The Making Of Law written by William Suarez-Potts and has been published by Stanford University Press this book supported file pdf, txt, epub, kindle and other format this book has been release on 2012-09-26 with History categories.


Despite Porfirio Díaz's authoritarian rule (1877-1911) and the fifteen years of violent conflict typifying much of Mexican politics after 1917, law and judicial decision-making were important for the country's political and economic organization.
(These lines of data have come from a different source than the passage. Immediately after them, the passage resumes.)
Lemma getitem_returns (df : Pandas.DataFrame) (name : string) :
  (exists series, Pandas.getitem df name = Returns series)
  <-> In name (Pandas.columns df).
Proof.
  unfold Pandas.getitem. split.
  - intros (series & H).
    destruct (in_dec string_dec name (Pandas.columns df)) as [ Hin | Hnot ];
      [ assumption | ].
    rewrite (position_not_in _ _ Hnot) in H. discriminate.
  - intros Hin. destruct (position_in _ _ Hin) as (i & ->). eauto.
Qed.

Lemma getitem_error (df : Pandas.DataFrame) (name : string) (e : PyError) :
  Pandas.getitem df name = Raises e -> e = KeyError name.
Proof.
  unfold Pandas.getitem. destruct (Pandas.position name (Pandas.columns df));
    [ discriminate | congruence ].
Qed.

(** One trajectory is built exactly from a readable data object. *)
Lemma trajectory_of_returns (st : AppState.t) (xh yh th : string)
      (d : DataObjectHolder.t) :
  (exists traj, AppControl.trajectory_of st xh yh th d = Returns traj)
  <-> readable xh yh th d.
Proof.
  unfold AppControl.trajectory_of, readable, has_column.
  rewrite <- !getitem_returns.
  destruct (Pandas.getitem (DataObjectHolder.data d) xh) as [ xs | ex ]; simpl.
  2:{ split; [ intros (t & H); discriminate | intros ((s & H) & _); discriminate ]. }
  destruct (Pandas.getitem (DataObjectHolder.data d) yh) as [ ys | ey ]; simpl.
  2:{ split; [ intros (t & H); discriminate | intros (_ & (s & H) & _); discriminate ]. }
  destruct (Pandas.getitem (DataObjectHolder.data d) th) as [ ts | et ]; simpl.
  2:{ split; [ intros (t & H); discriminate | intros (_ & _ & (s & H) & _); discriminate ]. }
  rewrite <- astype_float_returns.
  destruct (AppControl.astype_float (Pandas.dropna ts)) as [ fs | e ]; simpl.
  - split; eauto 10.
  - split; [ intros (t & H); discriminate | intros (_ & _ & _ & (s & H)); discriminate ].
Qed.
(** A latitude that is not a number, which no real latitude is, makes the
    comparison of [min] fail for every candidate: each gets the cap 99. *)
Example binary64_nan_latitude :
  Binary64.search PrimFloat.nan 0 = (0%nat, 99%float).
Proof. vm_compute. reflexivity. Qed.

(** On exact rationals: for every latitude, however far below 0 or above 90, and every
    condition loss, the search over its 91 candidates yields an angle from
    0 to 90 and an efficiency from 0 to 99, before and after rounding; the
    entry point, given an image and a latitude, returns such an angle and
    such an efficiency whatever the remote model does. *)
Theorem search_total_in_range :
  List.length (PyNum.range 0 91) = 91%nat
  /\ (forall L d : Q,
         (0 <= fst (search L d) <= 90)%Z
         /\ 0 <= snd (search L d) <= 99
         /\ 0 <= PyNum.round2 (snd (search L d)) <= 99)
  /\ (forall (Image : Type)
             (generate_content : list Image -> Image -> Upstream)
             (img : Image) (L : Q) (w : World Image),
         exists (a : Z) (c : string) (v : Q),
           fst (compute_best_angle generate_content (Some img) (Some L) w)
           = ((PyStr.str_of_int a ++ PyStr.degree)%string, PyStr.title c, v)
           /\ (0 <= a <= 90)%Z
           /\ In c (keys DEFECT_LOSS)
           /\ 0 <= v <= 99).
Proof.
  assert (Hsearch : forall L d : Q,
             (0 <= fst (search L d) <= 90)%Z
             /\ 0 <= snd (search L d) <= 99
             /\ 0 <= PyNum.round2 (snd (search L d)) <= 99).
  { intros L d. destruct (search_spec L d) as (Ha & He & _). cbn zeta in *.
    assert (Hb : 0 <= snd (search L d) <= 99)
      by (rewrite He; apply efficiency_bounds).
    split; [exact Ha |]. split; [exact Hb |]. now apply round2_bounds. }
  split; [reflexivity |]. split; [exact Hsearch |].
  intros Image gc img L w.
  set (defect := fst (classify_image gc (Some img) w)).
  set (r := search L (inject_Z (dict_get DEFECT_LOSS defect 0))).
  exists (fst r), defect, (PyNum.round2 (snd r)).
  split; [apply compute_best_angle_present |].
  destruct (Hsearch L (inject_Z (dict_get DEFECT_LOSS defect 0)))
    as (Ha & _ & Hv).
  split; [exact Ha |]. split; [| exact Hv].
  apply classify_image_key.
Qed.

(** * Further properties of the search *)

Lemma Qabs_cases (x : Q) :
  (0 <= x /\ Qabs x == x) \/ (x < 0 /\ Qabs x == - x).
Proof.
  destruct (Qlt_le_dec x 0) as [H | H].
  - right. split; [exact H |]. apply Qabs_neg. lra.
  - left. split; [exact H |]. now apply Qabs_pos.
Qed.

(** Case analysis on the absolute values of the goal and of the context. *)
Ltac split_abs :=
  repeat match goal with
    | |- context [Qabs ?x] =>
        let E := fresh "Eabs" in
        let H := fresh "Habs" in
        destruct (Qabs_cases x) as [[H E] | [H E]];
        generalize dependent (Qabs x); intros
    | _ : context [Qabs ?x] |- _ =>
        let E := fresh "Eabs" in
        let H := fresh "Habs" in
        destruct (Qabs_cases x) as [[H E] | [H E]];
        generalize dependent (Qabs x); intros
    end.

(** Without clamping the efficiency would be this. *)
Lemma efficiency_above_raw (t d : Q) (b : Z) :
  0 <= d ->
  98 - d - 0.4 * Qabs (t - inject_Z b) <= efficiency t d b.
Proof.
  intro Hd. rewrite efficiency_clamp.
  pose proof (Qabs_nonneg (t - inject_Z b)) as Hdev.
  generalize dependent (Qabs (t - inject_Z b)). intros dev Hdev.
  split_clamp; lra.
Qed.

Lemma efficiency_positive_raw (t d : Q) (a : Z) :
  0 <= d ->
  0 < efficiency t d a ->
  efficiency t d a == 98 - d - 0.4 * Qabs (t - inject_Z a).
Proof.
  intros Hd. rewrite efficiency_clamp.
  pose proof (Qabs_nonneg (t - inject_Z a)) as Hdev.
  generalize dependent (Qabs (t - inject_Z a)). intros dev Hdev.
  split_clamp; lra.
Qed.

(** While the best efficiency is positive, the angle found is the smallest
    of the candidates nearest to the target. *)
Lemma search_nearest (L d : Q) :
  0 <= d ->
  0 < snd (search L d) ->
  let t := target_optimal L in
  let a := fst (search L d) in
  (0 <= a <= 90)%Z
  /\ snd (search L d) == 98 - d - 0.4 * Qabs (t - inject_Z a)
  /\ (forall b, (0 <= b <= 90)%Z ->
                Qabs (t - inject_Z a) <= Qabs (t - inject_Z b))
  /\ (forall b, (0 <= b < a)%Z ->
                Qabs (t - inject_Z a) < Qabs (t - inject_Z b)).
Proof.
  intros Hd Hpos. cbn zeta.
  destruct (search_spec L d) as (Ha & He & Hmax & Hstrict). cbn zeta in *.
  assert (Hraw : snd (search L d)
                 == 98 - d
                    - 0.4 * Qabs (target_optimal L
                                  - inject_Z (fst (search L d)))).
  { rewrite He at 1. apply efficiency_positive_raw; [exact Hd |].
    rewrite <- He. exact Hpos. }
  split; [exact Ha |]. split; [exact Hraw |]. split.
  - intros b Hb. specialize (Hmax b Hb).
    pose proof (efficiency_above_raw (target_optimal L) d b Hd). lra.
  - intros b Hb. specialize (Hstrict b Hb).
    pose proof (efficiency_above_raw (target_optimal L) d b Hd). lra.
Qed.

(** Two angles that are both the smallest nearest candidate of targets in
    ascending order are in ascending order. *)
Lemma smallest_nearest_mono (t1 t2 : Q) (a1 a2 : Z) :
  t1 <= t2 ->
  (forall b, (0 <= b < a1)%Z ->
             Qabs (t1 - inject_Z a1) < Qabs (t1 - inject_Z b)) ->
  (forall b, (0 <= b <= 90)%Z ->
             Qabs (t2 - inject_Z a2) <= Qabs (t2 - inject_Z b)) ->
  (0 <= a1 <= 90)%Z -> (0 <= a2 <= 90)%Z ->
  (a1 <= a2)%Z.
Proof.
  intros Ht Hs1 Hn2 Ha1 Ha2.
  destruct (Z_lt_le_dec a2 a1) as [Hlt | Hge]; [exfalso | exact Hge].
  assert (H1 : Qabs (t1 - inject_Z a1) < Qabs (t1 - inject_Z a2))
    by (apply Hs1; lia).
  assert (H2 : Qabs (t2 - inject_Z a2) <= Qabs (t2 - inject_Z a1))
    by (apply Hn2; lia).
  assert (Hq : inject_Z a2 < inject_Z a1) by (rewrite <- Zlt_Qlt; exact Hlt).
  clear Hs1 Hn2.
  generalize dependent (inject_Z a1). generalize dependent (inject_Z a2).
  intros q2 q1 H1 H2 Hq.
  split_abs; lra.
Qed.

Lemma search_loss_shift (L d : Q) :
  0 <= d ->
  0 < snd (search L d) ->
  fst (search L d) = fst (search L 0)
  /\ snd (search L d) == snd (search L 0) - d.
Proof.
  intros Hd Hpos.
  destruct (search_nearest L d Hd Hpos) as (Ha & He & Hn & Hs).
  cbn zeta in *.
  assert (Hpos0 : 0 < snd (search L 0)).
  { destruct (search_spec L 0) as (_ & _ & Hmax & _). cbn zeta in *.
    specialize (Hmax _ Ha).
    pose proof (efficiency_above_raw (target_optimal L) 0
                                     (fst (search L d)) (Qle_refl 0)).
    lra. }
  destruct (search_nearest L 0 (Qle_refl 0) Hpos0) as (Ha0 & He0 & Hn0 & Hs0).
  cbn zeta in *.
  assert (Hsame : fst (search L d) = fst (search L 0)).
  { apply Z.le_antisymm.
    - apply (smallest_nearest_mono (target_optimal L) (target_optimal L));
        auto. apply Qle_refl.
    - apply (smallest_nearest_mono (target_optimal L) (target_optimal L));
        auto. apply Qle_refl. }
  split; [exact Hsame |].
  rewrite He, He0, Hsame. lra.
Qed.
(** X5. What a resolved verification method had: a type, an id and a
    controller; for the type [Multikey] the field [publicKeyMultiBase]; for
    any other type an entry in the table of legacy types and exactly one of
    [publicKeyMultiBase] and [publicKeyBase58]; and the key it resolves to is
    an Ed25519, X25519 or secp256k1 key. *)
Theorem from_verification_method_resolved (vm : gmap string string)
    (ak : AskarKey) :
  from_verification_method vm = inr ak →
  ∃ vm_type,
    vm !! "type" = Some vm_type
    ∧ str_truthy (vm !! "type") = true
    ∧ str_truthy (vm !! "id") = true
    ∧ str_truthy (vm !! "controller") = true
    ∧ algorithm (key ak) ∈ [ED25519; X25519; K256]
    ∧ (if String.eqb vm_type "Multikey"
       then str_truthy (vm !! "publicKeyMultiBase") = true
       else is_Some (table_get vm_type type_to_alg)
            ∧ xorb (str_truthy (vm !! "publicKeyMultiBase"))
                (str_truthy (vm !! "publicKeyBase58")) = true).
Proof.
  unfold from_verification_method.
  destruct (str_truthy (vm !! "type")) eqn:Htype; [|discriminate].
  destruct (str_truthy (vm !! "id")) eqn:Hid; [|discriminate].
  destruct (str_truthy (vm !! "controller")) eqn:Hc; [|discriminate].
  cbn [negb]. destruct (vm !! "type") as [vm_type|] eqn:Ht; [|discriminate].
  cbn [default from_option id]. intros Hres. exists vm_type.
  assert (∀ k i, AskarKey_init k i = inr ak →
                 algorithm (key ak) ∈ [ED25519; X25519; K256]) as Hsup.
  { intros k i Hinit.
    by destruct (AskarKey_init_inr k i ak Hinit) as (-> & _ & Hin). }
  do 4 (split; [done|]).
  destruct (String.eqb vm_type "Multikey").
  - destruct (str_truthy (vm !! "publicKeyMultiBase")); [|discriminate].
    cbn [negb] in Hres. unfold rbind in Hres.
    destruct (_multikey_to_key _) as [e|k]; [discriminate|].
    split; [by eapply Hsup|done].
  - destruct (table_get vm_type type_to_alg) as [alg|]; [|discriminate].
    unfold rbind in Hres.
    destruct (_expected_alg_and_material_to_key _ _ _) as [e|k] eqn:Hk;
      [discriminate|].
    split; [by eapply Hsup|]. split; [done|].
    unfold _expected_alg_and_material_to_key in Hk.
    destruct (str_truthy (vm !! "publicKeyMultiBase")),
      (str_truthy (vm !! "publicKeyBase58")); done.
Qed.

(** X6. A method of a legacy type resolves only to a key of the algorithm
    its type stands for, given that the library imports public bytes under
    the algorithm it is asked for. *)
Theorem from_verification_method_legacy_algorithm (vm : gmap string string)
    (vm_type : string) (ak : AskarKey) :
  (∀ alg b k, Key_from_public_bytes alg b = Some k → algorithm k = alg) →
  vm !! "type" = Some vm_type →
  vm_type ≠ "Multikey" →
  from_verification_method vm = inr ak →
  table_get vm_type type_to_alg = Some (algorithm (key ak)).
Proof.
  intros Himport Ht Hne. unfold from_verification_method. rewrite Ht.
  destruct (str_truthy (Some vm_type)); [|discriminate].
  destruct (str_truthy (vm !! "id")); [|discriminate].
  destruct (str_truthy (vm !! "controller")); [|discriminate].
  cbn [negb default from_option id].
  destruct (String.eqb_spec vm_type "Multikey") as [|_]; [done|].
  destruct (table_get vm_type type_to_alg) as [alg|]; [|discriminate].
  unfold rbind.
  destruct (_expected_alg_and_material_to_key _ _ _) as [e|k] eqn:Hk;
    [discriminate|].
  intros Hinit.
  destruct (AskarKey_init_inr _ _ _ Hinit) as (-> & _ & _). f_equal.
  unfold _expected_alg_and_material_to_key in Hk.
  repeat case_match; try discriminate; simplify_eq;
    try (symmetry; by eapply Himport); try done.
  all: unfold rbind in Hk; repeat case_match; try discriminate; simplify_eq.
  all: match goal with H : bool_decide (algorithm _ ≠ _) = false |- _ =>
         apply bool_decide_eq_false_1 in H; apply dec_stable in H;
         by rewrite H end.
Qed.

Lemma expected_material_askar_error_only (alg : KeyAlg)
    (mb b58 : option string) :
  _expected_alg_and_material_to_key alg mb b58 = inl AskarError →
  str_truthy mb = false
  ∧ ∃ s decoded,
      b58 = Some s ∧ s ≠ ""
      ∧ multibase_decode ("z" ++ s) = Some decoded
      ∧ Key_from_public_bytes alg decoded = None.
Proof.
  unfold _expected_alg_and_material_to_key.
  destruct (str_truthy mb) eqn:Hmb, (str_truthy b58) eqn:Hb;
    cbn [andb negb]; try discriminate.
  - destruct (multibase_decode _); [|discriminate].
    case_bool_decide.
    + destruct (Key_from_public_bytes _ _); discriminate.
    + unfold rbind, _multikey_to_key.
      repeat case_match; simplify_eq; discriminate.
  - apply str_truthy_Some in Hb as (s & -> & Hs).
    cbn [default from_option id].
    destruct (multibase_decode _) as [decoded|] eqn:Hd; [|discriminate].
    destruct (Key_from_public_bytes _ _) eqn:Hk; [discriminate|].
    intros _. split; [done|]. by exists s, decoded.
Qed.

(** X7. The library's own error escapes the resolution of key material only
    on the base58 path: [AskarError] is the result exactly when no multibase
    material is given, the base58 material decodes, and the import of the
    decoded bytes fails. *)
Theorem expected_material_askar_error (alg : KeyAlg)
    (mb b58 : option string) :
  _expected_alg_and_material_to_key alg mb b58 = inl AskarError ↔
  str_truthy mb = false
  ∧ ∃ s decoded,
      b58 = Some s ∧ s ≠ ""
      ∧ multibase_decode ("z" ++ s) = Some decoded
      ∧ Key_from_public_bytes alg decoded = None.
Proof.
  split; [apply expected_material_askar_error_only|].
  unfold _expected_alg_and_material_to_key.
  intros (-> & s & decoded & -> & Hs & Hd & Hk).
  assert (str_truthy (Some s) = true) as ->.
  { simpl. by destruct (String.eqb_spec s ""). }
  cbn [andb negb default from_option id]. by rewrite Hd, Hk.
Qed.

(** X18. Resolving a verification method lets the library's own error out in
    one case only: a method of a legacy type, with no multibase material,
    whose base58 material decodes to bytes that the library does not import
    under the algorithm of the type.  A [Multikey] method never ends in
    [AskarError]. *)
Theorem from_verification_method_askar_error (vm : gmap string string) :
  from_verification_method vm = inl AskarError →
  ∃ vm_type alg s decoded,
    vm !! "type" = Some vm_type
    ∧ vm_type ≠ "Multikey"
    ∧ table_get vm_type type_to_alg = Some alg
    ∧ str_truthy (vm !! "publicKeyMultiBase") = false
    ∧ vm !! "publicKeyBase58" = Some s ∧ s ≠ ""
    ∧ multibase_decode ("z" ++ s) = Some decoded
    ∧ Key_from_public_bytes alg decoded = None.
Proof.
  unfold from_verification_method.
  destruct (str_truthy (vm !! "type")) eqn:Htype; [|discriminate].
  destruct (str_truthy (vm !! "id")); [|discriminate].
  destruct (str_truthy (vm !! "controller")); [|discriminate].
  cbn [negb]. destruct (vm !! "type") as [vm_type|] eqn:Ht; [|discriminate].
  cbn [default from_option id].
  assert (∀ k i, AskarKey_init k i ≠ inl AskarError) as Hinit.
  { intros k i. unfold AskarKey_init. by case_match. }
  destruct (String.eqb_spec vm_type "Multikey") as [->|Hne].
  - destruct (str_truthy (vm !! "publicKeyMultiBase")); [|discriminate].
    cbn [negb]. unfold rbind.
    destruct (_multikey_to_key _) as [e|k] eqn:Hk.
    + intros [= ->]. unfold _multikey_to_key in Hk.
      repeat case_match; discriminate.
    + intros Hk'. by apply Hinit in Hk'.
  - destruct (table_get vm_type type_to_alg) as [alg|] eqn:Halg;
      [|discriminate].
    unfold rbind.
    destruct (_expected_alg_and_material_to_key _ _ _) as [e|k] eqn:Hk.
    + intros [= ->].
      apply expected_material_askar_error_only in Hk
        as (Hmb & s & decoded & Hs & Hne' & Hd & Himp).
      by exists vm_type, alg, s, decoded.
    + intros Hk'. by apply Hinit in Hk'.
Qed.

End key_resolution.

(** X1 on Bob's public key. *)
Lemma multikey_round_trip_witness :
  _multikey_to_key (multikey bob_key) = inr (public_of (public_of bob_sk)).
Proof.
  apply (multikey_round_trip (public_of bob_sk) BOB_KID bob_key);
    reflexivity.
Defined.

(** X3 on a method with a fragment id and on one with an absolute id. *)
Lemma from_verification_method_kid_witness :
  kid resolved_fragment = "did:example:123##6LSqPZfn"
  ∧ kid resolved_absolute = "did:example:123#key-1".
Proof.
  split.
  - apply (from_verification_method_kid vm_example_read "#6LSqPZfn"
             "did:example:123" resolved_fragment); reflexivity.
  - apply (from_verification_method_kid vm_absolute "did:example:123#key-1"
             "did:example:123" resolved_absolute); reflexivity.
Defined.

(** X5 on the method with an absolute id. *)
Lemma from_verification_method_resolved_witness :
  ∃ vm_type,
    vm_absolute !! "type" = Some vm_type
    ∧ str_truthy (vm_absolute !! "type") = true
    ∧ str_truthy (vm_absolute !! "id") = true
    ∧ str_truthy (vm_absolute !! "controller") = true
    ∧ algorithm (key resolved_absolute) ∈ [ED25519; X25519; K256]
    ∧ (if String.eqb vm_type "Multikey"
       then str_truthy (vm_absolute !! "publicKeyMultiBase") = true
       else is_Some (table_get vm_type type_to_alg)
            ∧ xorb (str_truthy (vm_absolute !! "publicKeyMultiBase"))
                (str_truthy (vm_absolute !! "publicKeyBase58")) = true).
Proof.
  apply (from_verification_method_resolved vm_absolute resolved_absolute).
  reflexivity.
Defined.

(** X6 on the method with an absolute id. *)
Lemma from_verification_method_legacy_algorithm_witness :
  table_get "X25519KeyAgreementKey2020" type_to_alg
  = Some (algorithm (key resolved_absolute)).
Proof.
  apply (from_verification_method_legacy_algorithm vm_absolute
           "X25519KeyAgreementKey2020" resolved_absolute).
  - intros alg b k. simpl. unfold Toy.from_public_bytes.
    case_bool_decide; [|discriminate]. by intros [= <-].
  - reflexivity.
  - discriminate.
  - reflexivity.
Defined.

(** * Further properties of decryption *)

Section decryption.
Context `{Askar} `{Wire}.

Lemma decrypt_discipline_unreached (unwrap_of_mode : Event → bool)
    (rk sk : Key) (w : World) :
  decrypt_discipline unwrap_of_mode rk sk w w.
Proof.
  split; [done|]. exists []. rewrite app_nil_r. split; [done|by left].
Qed.

Ltac discipline_trace :=
  split; [reflexivity|]; eexists; split;
  [ unfold logged; cbn [trace entropy snd]; rewrite <- ?app_assoc;
    reflexivity |].

Lemma es_wrap_alg (alg_id : string) :
  alg_id ∈ es_algs →
  (alg_id, ByName (str_from 8 alg_id))
    ∈ [ ("ECDH-ES+A128KW", ByName "A128KW");
        ("ECDH-ES+A256KW", ByName "A256KW") ].
Proof.
  unfold es_algs. rewrite !elem_of_cons, elem_of_nil.
  intros [->|[->|[]]]; [left|right; left]; reflexivity.
Qed.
Influenced by French theories of jurisprudence in addition to domestic events, progressive Mexican legal thinkers concluded that the liberal view of law—as existing primarily to guarantee the rights of individuals and of private property—was inadequate for solving the "social question"; the aim of the legal regime should instead be one of harmoniously regulating relations between interdependent groups of social actors. This book argues that the federal judiciary's adjudication of labor disputes and its elaboration of new legal principles played a significant part in the evolution of Mexican labor law and the nation's political and social compact. Indeed, this conclusion might seem paradoxical in a country with a civil law tradition, weak judiciary, authoritarian government, and endemic corruption. Suarez-Potts shows how and why judge-made law mattered, and why contemporaries paid close attention to the rulings of Supreme Court justices in labor cases as the nation's system of industrial relations was established.